Wild Neighbors; Owls and Art at Berkeley’s Cesar Chavez Park

By Joe Eaton
Thursday January 21, 2010 - 09:47:00 AM
A burrowing owl keeps a wary eye on passing dog-walkers at the Berkeley Marina.
Ron Sullivan
A burrowing owl keeps a wary eye on passing dog-walkers at the Berkeley Marina.

Sometimes this dysfunctional city actually gets it right. Last year I had a conversation and some e-mail exchanges with David Snippen of the Berkeley Civic Arts Commission about an environmental art installation that was being planned for Cesar Chavez Park. The donor had stipulated the site, which was right on top of a stretch of riprap where a small group of western burrowing owls spend the winter. It sounded like a high-minded instance of plop art (remember the Marina’s notorious Guardian statue?) 

Snippen said the commission was prepared to work with Golden Gate Audubon in choosing a design that would have minimal impact on the owls, a California “species of special concern.” I have to admit that I was dubious. But it looks as if the art project has in fact accommodated the needs of these rare and declining birds. 

Credit for that goes in large part to GGA volunteer Della Dash, who served on the design selection committee. “They said we had the deciding vote on which proposal would win,” Dash says. “We spoke with the artists and tried to educate people about the owls.” 

Some proposals were clearly inappropriate. “Some involved 10- or 15-foot-tall statues,” says GGA conservation director Mike Lynes.  

“We said there should be nothing too high,” adds Dash. “It could have provided perching sites for raptors that might prey on the owls.” There is no professional courtesy among birds of prey. 

“I don’t think they really understood what it meant to put the installation in that place—one of the last places we find owls out there,” says Lynes, who wrote the technical documents used in grading proposals.
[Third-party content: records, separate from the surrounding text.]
Definition setTopP (t : option Q) (v : generateTextArgs) : generateTextArgs :=
  mkGenerateTextArgs (a_prompt v) (a_model v) (a_systemInstruction v) (a_temperature v)
    (a_maxTokens v) (a_topK v) t (a_jsonMode v) (a_jsonSchema v) (a_grounding v)
    (a_safetySettings v) (a_conversationId v).

(** Sample requests and replies. *)
Definition envelope (id : json) (method : string) (params : list (string * json)) : json :=
  JObj [("jsonrpc", JStr "2.0"); ("id", id); ("method", JStr method);
        ("params", JObj params)].

Definition toolCall (id : json) (tool : string) (arguments : list (string * json)) : json :=
  envelope id "tools/call" [("name", JStr tool); ("arguments", JObj arguments)].

Definition replying (text : string) : Remote :=
  fun _ => Ok (mkApiReply (Some text) undefined None undefined None).


(** The sum of the delays of a run. *)
Definition totalDelay (delays : list Z) : Z := foldr Z.add 0 delays.



(** The administrative life of a limiter: checks, sweeps, resets and the
    final [destroy], in any order. *)
Inductive limiterOp : Type :=
| OpCheck (now : Z) (identifier : string)
| OpCleanup (now : Z)
| OpReset (identifier : string)
| OpDestroy.

Definition applyOp (config : Config) (this : RateLimiter) (op : limiterOp) : RateLimiter :=
  match op with
  | OpCheck now identifier => (Limiter.checkLimit config now identifier this).2
  | OpCleanup now => Limiter.cleanup now this
  | OpReset identifier => Limiter.reset identifier this
  | OpDestroy => Limiter.destroy this
  end.

Definition runOps (config : Config) (ops : list limiterOp) (this : RateLimiter)
    : RateLimiter :=
  foldl (applyOp config) this ops.

(** The code of a failure response. *)
Definition errorCode (r : MCPResponse) : option Z :=
  match body r with
  | inr e => Some (err_code e)
  | inl _ => None
  end.

(** What the advertised input schema of a tool says about a parameter. *)
Definition advertised (tool param facet : string) : jsval :=
  match List.find (fun t => String.eqb (tool_name t) tool) getAvailableTools with
  | Some t =>
      JS.optprop (JS.optprop (JS.prop (inputSchema t) "properties") param) facet
  | None => undefined
  end.

Definition advertisedEnum (tool param : string) : list string :=
  match advertised tool param "enum" with
  | Some (JArr items) =>
      omap (fun j => match j with JStr s => Some s | _ => None end) items
  | _ => []
  end.

(** Every entry counts at least one request and at most the limit (or one,
    if the limit is below one). *)
Definition countsWithinLimit (this : RateLimiter) : Prop :=
  forall identifier entry,
    requests this !! identifier = Some entry ->
    1 <= count entry <= Z.max 1 (maxRequests this).

(** A response is a success or a failure with the code of an internal
    error. *)
Definition internalOrSuccess (r : MCPResponse) : Prop :=
  errorCode r = None \/ errorCode r = Some (-32603).

(** The tool name [handleToolCall] reads from a request. *)
Definition toolNameOf (request : json) : jsval :=
  JS.optprop (Some (JSOps.or (JS.prop request "params") (JObj []))) "name".

(** * Properties *)

(** ** Retry policy *)

Section RetryFacts.

Lemma getRetryDelay_table :
  map ErrorHandler.getRetryDelay [0; 1; 2; 3; 4; 10]%nat
  = [1000; 2000; 4000; 8000; 16000; 16000].
Proof. reflexivity. Qed.

Lemma getRetryDelay_ceiling (n : nat) :
  (4 <= n)%nat -> ErrorHandler.getRetryDelay n = 16000.
Proof.
  intros Hn. unfold ErrorHandler.getRetryDelay.
  assert (2 ^ 4 <= 2 ^ Z.of_nat n) by (apply Z.pow_le_mono_r; lia).
  lia.
Qed.

Lemma getRetryDelay_below_ceiling (n : nat) :
  (n <= 4)%nat -> ErrorHandler.getRetryDelay n = 1000 * 2 ^ Z.of_nat n.
Proof.
  intros Hn. unfold ErrorHandler.getRetryDelay.
  assert (2 ^ Z.of_nat n <= 2 ^ 4) by (apply Z.pow_le_mono_r; lia).
  lia.
Qed.

Context {T : Type}.
Implicit Types (operation : nat -> result T) (error : thrown).

Lemma is_str_true (v : jsval) (s : string) :
  JS.is_str v s = true <-> v = Some (JStr s).
Proof.
  unfold JS.is_str. destruct v as [[]|]; try (split; [discriminate | congruence]).
  rewrite String.eqb_eq. split; congruence.
Qed.

Lemma is_num_true (v : jsval) (n : Z) :
  JS.is_num v n = true <-> exists q, v = Some (JNum q) /\ (q == inject_Z n)%Q.
Proof.
  unfold JS.is_num. destruct v as [[]|];
    try (split; [discriminate | intros (q' & Hq & _); congruence]).
  rewrite Qeq_bool_iff. split.
  - eauto.
  - intros (q' & Hq & Heq). congruence.
Qed.

Lemma isRetryableError_spec error :
  ErrorHandler.isRetryableError error = true <-> retryableCause error.
Proof.
  unfold ErrorHandler.isRetryableError, retryableCause.
  destruct error as [e | |].
  2,3: split; [discriminate | intros (e' & ? & _); discriminate].
  destruct (name e) eqn:Hname.
  1-5: split; [discriminate | intros (e' & [= <-] & ? & _); congruence].
  rewrite !orb_true_iff, !is_str_true, !is_num_true. split.
  - intros H. exists e. split; [done|]. split; [done|]. tauto.
  - intros (e' & [= <-] & _ & H). tauto.
Qed.

(** One step of the loop on a failure that is retried. *)
Lemma retryLoop_retry operation maxAttempts baseDelay remaining attempt last error :
  operation attempt = Throw error ->
  ErrorHandler.isRetryableError error = true ->
  (S attempt < maxAttempts)%nat ->
  retryLoop operation maxAttempts baseDelay (S remaining) attempt last
  = slept (baseDelay * 2 ^ Z.of_nat attempt)
      (retryLoop operation maxAttempts baseDelay remaining (S attempt) error).
Proof.
  intros Hop Hre Hlt. cbn [retryLoop]. rewrite Hop, Hre.
  destruct (Z.eqb_spec (Z.of_nat attempt) (Z.of_nat maxAttempts - 1)); [lia|].
  reflexivity.
Qed.

(** One step of the loop on a failure that is not retried. *)
Lemma retryLoop_fatal operation maxAttempts baseDelay remaining attempt last error :
  operation attempt = Throw error ->
  ErrorHandler.isRetryableError error = false ->
  retryLoop operation maxAttempts baseDelay (S remaining) attempt last
  = mkRetryRun (Throw error) (S attempt) [].
Proof.
  intros Hop Hre. cbn [retryLoop]. rewrite Hop, Hre, orb_true_r. reflexivity.
Qed.

Lemma retryLoop_success operation maxAttempts baseDelay remaining attempt last v :
  operation attempt = Ok v ->
  retryLoop operation maxAttempts baseDelay (S remaining) attempt last
  = mkRetryRun (Ok v) (S attempt) [].
Proof. intros Hop. cbn [retryLoop]. rewrite Hop. reflexivity. Qed.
Ironically, the donor turned out to be more flexible about siting than was first assumed. The winning design, by artists Jennifer Reed and John Madden, is a relatively unobtrusive structure with low recessed walls. I saw a model in the Berkeley harbor master’s office, and it won’t be the Great Pyramid. Installation will begin in March, after the owls have departed for the season. 

Dash was instrumental in getting temporary orange plastic fencing set up around the owls’ wintering site in 2008 after she noticed them being harassed by off-leash dogs. The fence is mostly effective, but people and dogs still cross it—sometimes to feed the California ground squirrels whose burrows the owls appropriate. And a few owls persist in staying outside the fence. When I visited the site with Dash and Lynes, we watched a leashed dog towing its owner toward an owl on the riprap. 

Education continues. GGA has developed fliers about the burrowing owls and organized volunteer docents, who complete monitoring forms noting the birds’ locations and activities. These must be among the best-documented burrowing owls anywhere. 

Dash and Lynes say there are at least three owls inside the fence this season, plus two more in the adjacent unfenced meadow and at least one in the eastern section of nearby Eastshore State Park, where habitat restoration is in progress. Habitat has been created for the birds on the Albany Plateau as mitigation for the Tom Bates Regional Sports complex, but so far no owls have been detected using it. 

These are all wintering birds. There are a handful of breeding records for Berkeley and Albany, but none more recent than 1922. “Wildlife managers have been slow to realize the importance of wintering habitat,” says Lynes. “We recognize that for neotropical migrants, but undervalue wintering habitat in North America.” It’s not clear where the Cesar Chavez owls are coming from; burrowing owls banded in British Columbia, eastern Washington, and Idaho have been observed elsewhere in California.  

Consistent with regional patterns, the number of owls using the Marina has fallen over the years. “Ten years ago there were 13 to 15 wintering owls at Cesar Chavez Park,” Dash says. Last winter there were only four. Overall, breeding pairs along the Bayshore declined by more than 50 percent between surveys in 1991-93 and 2006-07.  

Although some Bay Area cities have allowed developers to displace burrowing owls, Dash praises Berkeley’s response: “The city has been extremely helpful with this project. City Council members came out to see the owls themselves. The city provided fencing for the wintering site. The maintenance crew has been wonderful. East Bay Regional Park docents have joined the GGA docents. There’s been a tremendous amount of public education and awareness-raising.” 

With no coherent federal or state conservation strategy for these vulnerable birds, it’s good to see at least one local government doing the right thing.